Look, the bike stays upright, without moving, in this jig while the mechanic powerwashes it! My further creeping estimates that the Cannondale operation is responsible for ~20-40 race bikes on a given weekend. Assuming they’re washed after practice laps, before, and after races, we’re probably talking about 4-5 washes/day per A bike, plus a few more for B (or C,D,E bikes as the case may be) bikes.

The unmodified sprint stand has a fork mount, so the bike goes on with only a rear wheel. Let’s suppose it takes 20 seconds to unscrew a thru axle and remove the front wheel, and another 10 to secure the wheel-off bike in the stand. The custom mod saves ~30 seconds/bike/wash, plus the immeasurable potential annoyance of straightening rotors because the front wheel tipped over while it was off the bike (this can’t only happen to me). Rough math, 25 bikes washed 4x/day at 30 seconds per… that’s 50 minutes of savings just from keeping the front wheel on.
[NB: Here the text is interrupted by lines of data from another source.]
Definition ex_attached (rule : PostbackRule) (id : uuid) : PostbackRule :=
  {| ru_id := ru_id rule; ru_app_id := ru_app_id rule; ru_trigger_event := ru_trigger_event rule;
     ru_enabled := ru_enabled rule; ru_method := ru_method rule; ru_url_template := ru_url_template rule;
     ru_body_template := ru_body_template rule; ru_success_codes := ru_success_codes rule;
     ru_requires_attribution := ru_requires_attribution rule; ru_is_sandbox := ru_is_sandbox rule;
     ru_organization_id := ru_organization_id rule; ru_campaign_id := ru_campaign_id rule;
     ru_integration_id := Some id; ru_headers := ru_headers rule |}.
Definition ex_joined : IntegrationState LocalMasterKeyProvider :=
  snd (ex_integrations toy_aead (take 1 ex_saved) (ex_state, ex_no_integrations [ex_attached (ex_rule None) 80] ex_local)).
Abbreviation ex_delete st :=
  (@delete_integration ascii_unicode toy_audit LocalMasterKeyProvider ex_integration_rq 80 (ex_integration_draw 82) ex_state st).

Lemma deleting_keeps_the_rules_witness :
  ∃ api' st', ex_delete ex_joined = (Ok tt, api', st') ∧
    let app := ru_app_id (ex_rule None) in let event := ru_trigger_event (ex_rule None) in
    match rules_for (is_rules ex_joined) (as_integration <$> is_rows ex_joined) app event with
    | [(_, Some g)] => ig_id g = 80%N
    | _ => False
    end ∧
    snd <$> rules_for (is_rules st') (as_integration <$> is_rows st') app event = [None].
Proof.
  assert (match fst (fst (ex_delete ex_joined)) with Ok _ => true | Err _ => false end = true) as Hok
    by (vm_compute; reflexivity).
  destruct (ex_delete ex_joined) as [[[[]|e] api'] st'] eqn:E; [clear Hok | exfalso; exact (diff_false_true Hok)].
  exists api', st'. split; [reflexivity |]. intros app event. split; [vm_compute; reflexivity |].
  rewrite (@deleting_keeps_the_rules ascii_unicode toy_audit LocalMasterKeyProvider ex_integration_rq 80 (ex_integration_draw 82)
    ex_state ex_joined api' st' app event E).
  - vm_compute. reflexivity.
  - assert (ir_id <$> is_rows ex_joined = [80%N]) as -> by (vm_compute; reflexivity). apply NoDup_singleton.
Defined.
(* ===== verification/LinkApi.v ===== *)
(** * Campaigns, tracking links and deep links, as the API manages them
    (mmp_api/routes/campaigns.py, routes/deeplinks.py, mmp_db/notify.py)

    The handlers over the tables the tracker's cache is loaded from ([database]), with the
    notifications that tell it what to reload.  A notification is sent when the request's
    transaction commits.  The codes drawn, the ids and the clock are arguments, and so is
    the text of a UUID as the driver reads it. *)

From stdpp Require Import sorting.
From S2P Require Import Prelude Ids Schema AuditLog LinkCache DeepLinks ApiSessions Access Handlers.

#[local] Open Scope Z_scope.
#[local] Open Scope mmp_scope.

(** ** Data *)

Record AppRef := { af_id : uuid; af_organization_id : uuid; af_status : pystr }.

Record CampaignRow := {
  cm_id : uuid;
  cm_organization_id : uuid;
  cm_app_id : uuid;
  cm_name : pystr;
  cm_source : option pystr;
  cm_medium : option pystr;
  cm_external_campaign_id : option pystr;
  cm_status : pystr;
  cm_created_at : datetime
}.

(** The rows the cache reads, with the columns it does not. *)
Record LinkRecord := { lk_row : LinkRow; lk_name : pystr; lk_created_at : datetime }.
Record DeepRecord := { dl_row : DeepRow; dl_id : uuid; dl_organization_id : uuid; dl_created_at : datetime }.

Inductive Notice :=
| LinkChanged (tracking_code : pystr)
| DeepLinksChanged (app_id : pystr).

Record LinkState := {
  ls_apps : list AppRef;
  ls_campaigns : list CampaignRow;
  ls_links : list LinkRecord;
  ls_deep : list DeepRecord;
  ls_audit : list AuditRow;
  ls_notices : list Notice
}.

(** What the queries of the cache see. *)
Definition database (st : LinkState) : Db :=
  {| db_links := lk_row <$> ls_links st; db_apps := (λ a, (af_id a, af_status a)) <$> ls_apps st;
     db_deep := dl_row <$> ls_deep st |}.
Naturally Gary saw this and wanted one. My poking around tells me there’s no way to get the extra long tray stand. SORRY Gary. But really, something like this would have an even higher per-bike time savings for a team like ours. Gary’s responsible for eight bikes every weekend. Seven of them are thru-axle, one of them is quick release. He has two of these stands from his #pro days with Astellas, so he cannibalized one stand to put an additional fork mount on the second. This way he doesn’t have to change end-caps to wash the QR bike. Even with that added efficiency, he’s still down 30 seconds/bike wash. Assuming he washes our bikes at the same rate – 4 bikes washed 4x/day costs 8 minutes, plus the pit bikes which we’ll estimate at 4 bikes washed 2x/day – another 4 minutes.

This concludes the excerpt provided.